MacKenly might have been the 6-foot-tall daughter of a former 6-foot-9 N.B.A. star, but Bryant promised nothing. She was not granted a starting spot right away — not even with Team Mamba in need of a center. Practices were often held Monday through Friday in Orange County, where most of the team’s players lived, meaning that MacKenly was expected to make the long commute from the San Fernando Valley. After practices, she had to run extra to “catch up to the other girls,” as Zach recalled Bryant saying.
None of that, though, stopped Randolph from calling it “a perfect fit.”
“Like a puzzle, man,” Randolph said. “My daughter was just so ecstatic.
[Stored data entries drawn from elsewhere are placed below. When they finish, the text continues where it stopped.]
Lemma confidence_pos_shaded (bs : list Building) :
  0 < confidence (isShadedByBuildings terrace sun bs opts) ->
  shaded (isShadedByBuildings terrace sun bs opts) = true.
Proof.
  intros Hs. destruct (isShaded_bestOf bs) as ([Hr | (c & _ & _ & _ & _ & Hr)] & _).
  - rewrite Hr in Hs. simpl in Hs. lra.
  - now rewrite Hr.
Qed.

(** With a positive tolerance, the confidence of a passing building is
    positive exactly when it rises strictly above the sun strictly
    inside the tolerance. *)
Lemma confOf_pos (b : Building) :
  0 < azTolerance opts ->
  passes terrace sun opts b -> elevOf terrace b >= altitudeDeg sun ->
  (confOf terrace sun opts b > 0
   <-> elevOf terrace b > altitudeDeg sun
       /\ deltaTo terrace sun b < azTolerance opts).
Proof.
  intros Ht [_ Hd] He. unfold confOf.
  set (m := (elevOf terrace b - altitudeDeg sun) / 10).
  set (w := 1 - deltaTo terrace sun b / azTolerance opts).
  assert (Hm : 0 <= m) by (unfold m; lra).
  assert (Hq : deltaTo terrace sun b / azTolerance opts <= 1).
  { now apply (div_le_1 _ _ Ht). }
  assert (Hw : 0 <= w) by (unfold w; lra).
  split.
  - intros Hpos.
    assert (Hmw : 0 < m * w).
    { unfold Rmin in Hpos. destruct (Rle_dec 1 (m * w)); lra. }
    assert (0 < m) by nra. assert (0 < w) by nra.
    split; [unfold m in *; lra |].
    assert (Hq' : deltaTo terrace sun b / azTolerance opts < 1)
      by (unfold w in H0; clear - H0; lra).
    now apply (div_lt_1 _ _ Ht) in Hq'.
  - intros [He' Hd'].
    assert (0 < m) by (unfold m; lra).
    assert (Hq' : deltaTo terrace sun b / azTolerance opts < 1).
    { now apply (div_lt_1 _ _ Ht). }
    assert (0 < w) by (unfold w; lra).
    assert (0 < m * w) by (apply Rmult_lt_0_compat; assumption).
    unfold Rmin. destruct (Rle_dec 1 (m * w)); lra.
Qed.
It’s all she talked about.”
He said MacKenly was “mesmerized”; MacKenly said he was exaggerating. Though she said she was “super nervous” at first about being coached by Bryant, “After like a week it was, ‘Oh, he’s just a regular person.’ ” While some of the girls on the team called him “Coach Bryant,” MacKenly said she “really just called him Kobe.”
Where father and daughter readily concur: Bryant helped MacKenly improve immediately.
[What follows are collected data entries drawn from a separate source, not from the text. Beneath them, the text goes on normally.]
(** ** What is returned and what is stored *)

(** X21. The result of an enumeration, exactly: if pages [0] to [k - 1]
    are full and page [k] is empty or short, the call returns the symbols
    of pages [0] to [k] in order, cut to the cap [m >= 0] if one is
    set. *)
Theorem enumeration_result (make_request : Screener) (page_size : Z)
    (max_symbols : option Z) (k fuel : nat) :
  (∀ i, (i < k)%nat →
        page make_request page_size i ≠ []
        ∧ page_size ≤ len (page make_request page_size i)) →
  last_page make_request page_size k = true →
  (∀ m, max_symbols = Some m → 0 ≤ m) →
  (k < fuel)%nat →
  fetch_us_equity_symbols make_request fuel page_size max_symbols
  = Ret (match max_symbols with
         | Some m => take (Z.to_nat m) (collected make_request page_size 0 (S k))
         | None => collected make_request page_size 0 (S k)
         end).
Proof.
  intros Hfull Hlast Hcap Hfuel.
  assert (Hnone : fetch_loop make_request fuel 0 page_size None [] 0
                  = Ret (collected make_request page_size 0 (S k))).
  { replace fuel with (k + S (fuel - S k))%nat by lia.
    change 0 with (Z.of_nat 0 * page_size).
    rewrite fetch_loop_advance; [|done..].
    rewrite fetch_loop_step. cbn [app Nat.add cap_reached].
    assert (Hsplit : collected make_request page_size 0 (S k)
              = collected make_request page_size 0 k
                ++ new_symbols (page make_request page_size k)).
    { unfold collected. by rewrite seq_S, map_app, concat_app; cbn;
        rewrite app_nil_r. }
    rewrite Hsplit. unfold last_page, page in *.
    destruct (make_request k page_size _) as [|response]; [done|].
    destruct (page_quotes response) as [|q quotes].
    { cbn. by rewrite app_nil_r. }
    cbv zeta. by rewrite Hlast. }
  unfold fetch_us_equity_symbols.
  destruct max_symbols as [m|]; [|by rewrite Hnone].
  specialize (Hcap m eq_refl).
  destruct (fetch_loop_capped _ _ m _ _ _ _ _ Hnone) as (s & -> & Hs).
  f_equal. rewrite slice_to_nonneg by done.
  destruct Hs as [->|[Hlen [rest ->]]]; [done|].
  rewrite take_app_le; [done|]. unfold len in Hlen. lia.
Qed.

Lemma enumeration_result_witness :
  fetch_us_equity_symbols two_pages 9 2 (Some 2)
  = Ret (take (Z.to_nat 2) (collected two_pages 2 0 2)).
Proof.
  apply (enumeration_result two_pages 2 (Some 2) 1 9);
    [|reflexivity | by intros m [= <-] | lia].
  intros i Hi. assert (i = 0%nat) as -> by lia.
  split; [discriminate | vm_compute; discriminate].
Defined.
“I work with her a lot, but you could tell the difference with Kobe,” Zach said. “When Kobe was speaking, he didn’t have to say, ‘Pay attention.’ ”
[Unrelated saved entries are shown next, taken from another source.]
(** C10.  A signup with a valid e-mail and password and no [displayName]
    gives the part of the e-mail before its first ['@'] as display name to
    the identity record it creates and to the [users] document it stores:
    whatever the run adds to either carries that name, a run answered 201
    has added both, and a run in which the platform accepts both calls is
    answered 201. *)
Theorem signup_default_displayName env w e p :
  Platform.valid_email e = true ->
  Platform.valid_password p = true ->
  let o := run (signup env (signup_without_name e p)) w in
  exists name,
    before_first_at e name
    /\ (forall u, In u (auth (after o)) -> In u (auth w) \/ ur_displayName u = name)
    /\ (forall d, users (after o) !! new_uid env = Some d ->
          users w !! new_uid env = Some d \/ displayName d = name)
    /\ (forall r, response o = Some r -> status r = 201 ->
          Platform.find_uid (auth (after o)) (new_uid env) =
            Some {| ur_uid := new_uid env; ur_email := e;
                    ur_displayName := name; ur_password := p |}
          /\ users (after o) !! new_uid env =
               Some {| email := e; displayName := name;
                       createdAt := server_time env; uploads := 0 |}
          /\ body r = BSignup (new_uid env) e name)
    /\ (faults env AuthCreateUser = false -> faults env UsersSet = false ->
        Platform.find_email (auth w) e = None ->
        Platform.find_uid (auth w) (new_uid env) = None ->
        exists r, response o = Some r /\ status r = 201).
Proof.
  intros He Hp o.
  destruct (valid_email_before_at e He) as (name & Hidx & Hname & Hte).
  pose proof (valid_password_truthy p Hp) as Htp.
  exists name. split; [done|].
  assert (Ho : o = run (signup env (signup_without_name e p)) w) by done.
  clearbody o. revert Ho.
  unfold run, signup, signup_without_name.
  cbn [b_email b_password b_displayName].
  rewrite Hte, Htp. cbn [negb orb].
  change (default "" (Some e)) with e. change (default "" (Some p)) with p.
  rewrite Hidx. change (default "" (Some name)) with name. cbn [Js.or_else].
  unfold Platform.createUser, Platform.users_set. unfold_monad. simpl.
  rewrite He, Hp. simpl.
  destruct (faults env AuthCreateUser) eqn:Hc; simpl.
  { intros ->. simpl. split; [tauto|]. split; [tauto|].
    split; [intros r [= <-]; discriminate|intros; congruence]. }
  destruct (Platform.find_email (auth w) e) as [u0|] eqn:Hfe; simpl.
  { intros ->. simpl. split; [tauto|]. split; [tauto|].
    split; [intros r [= <-]; discriminate|intros; congruence]. }
  destruct (Platform.find_uid (auth w) (new_uid env)) as [u1|] eqn:Hfu; simpl.
  { intros ->. simpl. split; [tauto|]. split; [tauto|].
    split; [intros r [= <-]; discriminate|intros; congruence]. }
  assert (forall u, In u (auth w ++ [{| ur_uid := new_uid env; ur_email := e;
                      ur_displayName := name; ur_password := p |}]) ->
                    In u (auth w) \/ ur_displayName u = name) as Hauth.
  { intros u Hin. apply in_app_or in Hin as [Hin|[<-|[]]]; [by left|by right]. }
  destruct (faults env UsersSet) eqn:Hs; simpl.
  { intros ->. simpl. split; [tauto|]. split; [tauto|].
    split; [intros r [= <-]; discriminate|intros; congruence]. }
  intros ->. simpl. split; [done|]. split.
  { rewrite lookup_insert_eq. intros d [= <-]. by right. }
  split.
  { intros r [= <-] _. split; [|split; [|done]].
    - by apply (find_uid_app_new (auth w)
                 {| ur_uid := new_uid env; ur_email := e;
                    ur_displayName := name; ur_password := p |}).
    - by rewrite lookup_insert_eq. }
  intros _ _ _ _. by eexists.
Qed.

Lemma signup_default_displayName_witness :
  let env := Sample.env_at no_faults 100 "u1" "" in
  let o := run (signup env (signup_without_name "alice@example.com" "secret1"))
               Sample.w0 in
  exists name,
    before_first_at "alice@example.com" name
    /\ (forall u, In u (auth (after o)) ->
          In u (auth Sample.w0) \/ ur_displayName u = name)
    /\ (forall d, users (after o) !! new_uid env = Some d ->
          users Sample.w0 !! new_uid env = Some d \/ displayName d = name)
    /\ (forall r, response o = Some r -> status r = 201 ->
          Platform.find_uid (auth (after o)) (new_uid env) =
            Some {| ur_uid := new_uid env; ur_email := "alice@example.com";
                    ur_displayName := name; ur_password := "secret1" |}
          /\ users (after o) !! new_uid env =
               Some {| email := "alice@example.com"; displayName := name;
                       createdAt := server_time env; uploads := 0 |}
          /\ body r = BSignup (new_uid env) "alice@example.com" name)
    /\ (faults env AuthCreateUser = false -> faults env UsersSet = false ->
        Platform.find_email (auth Sample.w0) "alice@example.com" = None ->
        Platform.find_uid (auth Sample.w0) (new_uid env) = None ->
        exists r, response o = Some r /\ status r = 201).
Proof.
  intros env.
  apply (signup_default_displayName env Sample.w0 "alice@example.com" "secret1");
    vm_compute; reflexivity.
Defined.

(** ** Login: the password is not looked at *)

Lemma truthy_nonempty s : s <> "" -> Js.truthy (Some s) = true.
Proof. by destruct s. Qed.

(** C9.  Two logins for the same e-mail with any two non-empty passwords
    run identically: same response, same services, same platform calls.
    When the e-mail is registered and the platform accepts the three calls,
    both are answered 200 with a custom token for that user, whatever the
    stored password is. *)
Theorem login_ignores_password env w e p1 p2 u :
  e <> "" -> p1 <> "" -> p2 <> "" ->
  Platform.find_email (auth w) e = Some u ->
  let o1 := run (login env (login_body e p1)) w in
  let o2 := run (login env (login_body e p2)) w in
  o1 = o2
  /\ (faults env AuthGetUserByEmail = false ->
      faults env AuthCreateCustomToken = false ->
      faults env UsersGet = false ->
      response o1 = Some (login_ok env w u)
      /\ response o2 = Some (login_ok env w u)).
Proof.
  intros He Hp1 Hp2 Hu o1 o2.
  assert (forall p, p <> "" ->
    run (login env (login_body e p)) w =
    run (let! r := try_ (
           let! userRecord := Platform.getUserByEmail env e in
           let! customToken := Platform.createCustomToken env (ur_uid userRecord) in
           let! userData := Platform.users_get env (ur_uid userRecord) in
           send 200 (BLogin customToken (ur_uid userRecord) (ur_email userRecord)
                       (Js.or_else (displayName <$> userData) (ur_email userRecord))
                       (default 0%Z (uploads <$> userData)))) in
         match r with
         | inr resp => ret resp
         | inl _ => send 401 (BError "Invalid credentials")
         end) w) as Hrun.
  { intros p Hp. unfold login, login_body. cbn [b_email b_password].
    by rewrite (truthy_nonempty e He), (truthy_nonempty p Hp). }
  subst o1 o2. rewrite (Hrun p1 Hp1), (Hrun p2 Hp2). split; [done|].
  intros Hf1 Hf2 Hf3.
  unfold run, login_ok, Platform.getUserByEmail, Platform.createCustomToken,
    Platform.users_get.
  unfold_monad. simpl. rewrite Hf1. simpl. rewrite Hu. simpl.
  rewrite Hf2. simpl. rewrite Hf3. simpl. done.
Qed.

Lemma login_ignores_password_witness :
  let env := Sample.env_at no_faults 105 "" "" in
  let w := Sample.w2 in
  let u := {| ur_uid := "u1"; ur_email := "alice@example.com";
              ur_displayName := "alice"; ur_password := "secret1" |} in
  let o1 := run (login env (login_body "alice@example.com" "secret1")) w in
  let o2 := run (login env (login_body "alice@example.com" "not the password")) w in
  o1 = o2
  /\ (faults env AuthGetUserByEmail = false ->
      faults env AuthCreateCustomToken = false ->
      faults env UsersGet = false ->
      response o1 = Some (login_ok env w u)
      /\ response o2 = Some (login_ok env w u)).
Proof.
  intros env w u.
  apply (login_ignores_password env w "alice@example.com" "secret1"
           "not the password" u); vm_compute; congruence.
Defined.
“He basically taught me how to play defense and how to rotate,” MacKenly said.
Asked to describe Bryant’s coaching demeanor, MacKenly added: “You would know when he’s mad, or he’s not playing around, but he would never, like, yell at you.”
The pandemic has delayed the start of MacKenly’s freshman season at Sierra Canyon School in Chatsworth, Calif., but her game continues to develop. Even though MacKenly shoots right-handed and Zach is a lefty, comparisons to her father’s combination of strength, guile and a deft scoring touch inside are frequent. Such is MacKenly’s potential that she has received verbal scholarship offers from Louisville and Arizona before playing a single high school game.